A great influence on queer theory today are the ideas of Black feminists like Audre Lorde who identified gender and race as key components that intersect in oppression. Certainly a middle-class white woman has experiences that are different from a working-class Black woman. This standpoint challenges identity-politics and redirects it to political and economic analysis.
Other concepts in queer theory include complusory hetrosexuality, intersectionality, sex hierarchy and sex-positive advancement.
Post-Structuralism and its rejection of an absolute truth advanced queer theory in academic fields. Is there a right or wrong way to be? Can multiple and contradictory truths exist at once? Post-structuralists would analyze content film, media and texts to uncover a system of binary and power relations in them.
This leads us to Foucault’s contribution which allows us to connect systems of power and capitalism with queer theory. Our social, political and economic systems push us towards conformity in terms of gender, sexuality and identity. So much so that Foucault’s says we have internalized these ‘Standards of Normal’. We have grown to police ourselves out of fear of being ridiculed or excluded.

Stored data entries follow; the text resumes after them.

(** * Add-Non-Steam-CLI: the persistence and coordination core of [main.py]

    A shallow embedding of the Python program: the identifier generator
    ([generate_appid]), the catalogue document and entry insertion, the
    atomic writer ([atomic_write_file_with_vdf]), the loader and dumper of
    [shortcuts.vdf], and the Steam process coordinator.

    Python values are modelled as the interpreter has them: a [str] is a
    sequence of code points, [bytes] a sequence of octets, an [int] an
    unbounded integer, a [dict] an insertion-ordered list of bindings with
    pairwise distinct keys.  Effects (the file system, the log, the
    subprocesses that are started) are threaded through a state-and-exception
    monad; what the operating system answers is read from an environment. *)

From Stdlib Require Import ZArith List Bool Lia String Ascii.
From Stdlib Require Import DecimalString DecimalZ DecimalN DecimalNat DecimalPos.
From stdpp Require Import base option list gmap.

Local Open Scope Z_scope.
#[local] Set Warnings "-register-all".

(* ===================================================================== *)
(** ** Python strings, bytes and integers                                 *)
(* ===================================================================== *)

(** A Python [str]: the sequence of its code points ([ord] of each
    character).  Code points range over [0 .. 0x10FFFF]; the surrogate
    range [0xD800 .. 0xDFFF] is allowed in a [str] (it is what the
    [surrogateescape] handler produces for undecodable bytes of a file name
    or of standard input). *)
Definition str := list Z.

(** Python [bytes]: octets, each in [0 .. 255]. *)
Definition bytes := list Z.

(** A string literal of the source (ASCII only in the parts embedded). *)
Definition lit (s : string) : str :=
  List.map (fun a => Z.of_N (N_of_ascii a)) (list_ascii_of_string s).

Definition is_byte (b : Z) : Prop := 0 <= b < 256.

(** The code points that are Unicode scalar values. *)
Definition is_surrogate (c : Z) : bool := (0xD800 <=? c) && (c <=? 0xDFFF).
Definition is_scalar_value (c : Z) : bool :=
  (0 <=? c) && (c <? 0x110000) && negb (is_surrogate c).

(** Exceptions.  Only classes derived from [Exception] are modelled: every
    [except Exception] handler of the source catches all of them. *)
Inductive exn : Type :=
  | UnicodeEncodeError
  | TypeError
  | FileNotFoundError
  | FileExistsError
  | NotADirectoryError
  | IsADirectoryError
  | PermissionError
  | OSError
  | EOFError
  | RuntimeError
  | DecodeError.

Inductive result (A : Type) : Type :=
  | Ok (a : A)
  | Raise (e : exn).
Arguments Ok {A} a.
Arguments Raise {A} e.

(** [c.encode("utf-8")] for one code point; strict error handler. *)
Definition utf8_encode_char (c : Z) : result bytes :=
  if c <? 0 then Raise UnicodeEncodeError
  else if c <? 0x80 then Ok [c]
  else if c <? 0x800 then
    Ok [Z.lor 0xC0 (Z.shiftr c 6); Z.lor 0x80 (Z.land c 0x3F)]
  else if c <? 0x10000 then
    if is_surrogate c then Raise UnicodeEncodeError
    else Ok [Z.lor 0xE0 (Z.shiftr c 12);
             Z.lor 0x80 (Z.land (Z.shiftr c 6) 0x3F);
             Z.lor 0x80 (Z.land c 0x3F)]
  else if c <? 0x110000 then
    Ok [Z.lor 0xF0 (Z.shiftr c 18);
        Z.lor 0x80 (Z.land (Z.shiftr c 12) 0x3F);
        Z.lor 0x80 (Z.land (Z.shiftr c 6) 0x3F);
        Z.lor 0x80 (Z.land c 0x3F)]
  else Raise UnicodeEncodeError.

(** [s.encode("utf-8")]. *)
Fixpoint utf8_encode (s : str) : result bytes :=
  match s with
  | [] => Ok []
  | c :: s' =>
      match utf8_encode_char c with
      | Raise e => Raise e
      | Ok bs =>
          match utf8_encode s' with
          | Raise e => Raise e
          | Ok rest => Ok (bs ++ rest)
          end
      end
  end.

(** [str(n)] for an [int]. *)
Definition str_of_int (n : Z) : str :=
  lit (NilZero.string_of_int (Z.to_int n)).

(** [str(n)] for a length, which is a natural number. *)
Definition str_of_nat (n : nat) : str := str_of_int (Z.of_nat n).

(** The value of a string of decimal digits, read left to right. *)
Definition digit_value (c : Z) : option Z :=
  if (48 <=? c) && (c <=? 57) then Some (c - 48) else None.

Fixpoint decimal_value_from (acc : Z) (s : str) : option Z :=
  match s with
  | [] => Some acc
  | c :: s' =>
      match digit_value c with
      | Some d => decimal_value_from (10 * acc + d) s'
      | None => None
      end
  end.

Definition decimal_value (s : str) : option Z :=
  match s with
  | [] => None
  | _ => decimal_value_from 0 s
  end.

(* ===================================================================== *)
(** ** zlib.crc32                                                         *)
(* ===================================================================== *)

Module Zlib.

(** The reflected CRC-32 polynomial of zlib. *)
Definition poly : Z := 0xEDB88320.

(** One shift of the register. *)
Definition step (c : Z) : Z :=
  if Z.testbit c 0 then Z.lxor (Z.shiftr c 1) poly else Z.shiftr c 1.

(** One byte of input: eight shifts. *)
Definition update (c : Z) (b : Z) : Z :=
  Nat.iter 8 step (Z.lxor c (Z.land b 0xFF)).

(** [zlib.crc32(data)], initial value 0. *)
Definition crc32 (data : bytes) : Z :=
  Z.lxor (fold_left update data 0xFFFFFFFF) 0xFFFFFFFF.

End Zlib.

(* ===================================================================== *)
(** ** generate_appid                                                     *)
(* ===================================================================== *)

(** [generate_appid(game_name, exe_path)]. *)
Definition generate_appid (game_name exe_path : str) : result str :=
  match utf8_encode (exe_path ++ game_name) with
  | Raise e => Raise e
  | Ok unique =>
      let legacy_id := Z.lor (Zlib.crc32 unique) 0x80000000 in
      Ok (str_of_int legacy_id)
  end.

(* ===================================================================== *)
(** ** Values of a catalogue document and Python dictionaries             *)
(* ===================================================================== *)

(** What a binary VDF document holds: strings, integers, nested
    mappings.  A [dict] keeps its bindings in insertion order. *)
Inductive value : Type :=
  | VStr (s : str)
  | VInt (n : Z)
  | VMap (d : list (str * value)).

Definition dict := list (str * value).

(** [d.get(k)]. *)
Fixpoint dict_get (k : str) (d : dict) : option value :=
  match d with
  | [] => None
  | (k', v) :: d' => if bool_decide (k' = k) then Some v else dict_get k d'
  end.

(** [k in d]. *)
Definition dict_has (k : str) (d : dict) : bool :=
  match dict_get k d with Some _ => true | None => false end.

(** [d[k] = v]: an existing key keeps its position, a new key goes last. *)
Fixpoint dict_set (k : str) (v : value) (d : dict) : dict :=
  match d with
  | [] => [(k, v)]
  | (k', v') :: d' =>
      if bool_decide (k' = k) then (k', v) :: d' else (k', v') :: dict_set k v d'
  end.

(** The dictionary after [d.setdefault(k, v)]. *)
Definition dict_setdefault (k : str) (v : value) (d : dict) : dict :=
  if dict_has k d then d else dict_set k v d.

Definition dict_keys (d : dict) : list str := List.map fst d.

(** A dictionary has pairwise distinct keys. *)
Definition dict_wf (d : dict) : Prop := NoDup (dict_keys d).

(** [len(v)]: defined on strings and mappings, [TypeError] on an [int]. *)
Definition py_len (v : value) : result nat :=
  match v with
  | VStr s => Ok (length s)
  | VMap d => Ok (length d)
  | VInt _ => Raise TypeError
  end.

This is later linked to consumer capitalism which advocates material consumption as a way to fix things or fill in the void. This neoliberal take frames large social problems as individual responsibility rather than problems rooted in the social structure. For example, we have been ‘conned into fighting climate change as individuals instead of tackling the capitalist system and its goal of expanding profit infinitely.
Foucault talks about a shift in power from sovereign power of pre-industries to biopower where economic success rested on the productivity of the workforce. Under this self-monitoring power shift, the body including sex, race, gender, sexuality, rest at the center of power relations. The body, be it male or female, becomes the means of productivity and purchasing.
Judith Butler heavily drew from Foucault’s contribution to put forth her own views. Like Black feminists. She argued that being a woman is not the defining feature of identity for those who also suffer other oppressions. Butler’s most notable work was on the performativity of gender. She says gender is something we do as opposed to who we are.
To summarize the key concepts:
1- Queer theory draws from post structuralism to examine power relations relating to sex, sexuality and gender.
2- It challenges what we have grown to accept as the dominant norm such as hetronormative culture.
3- It examines the fluidity of sexual or gender identities which might be constructed or performed.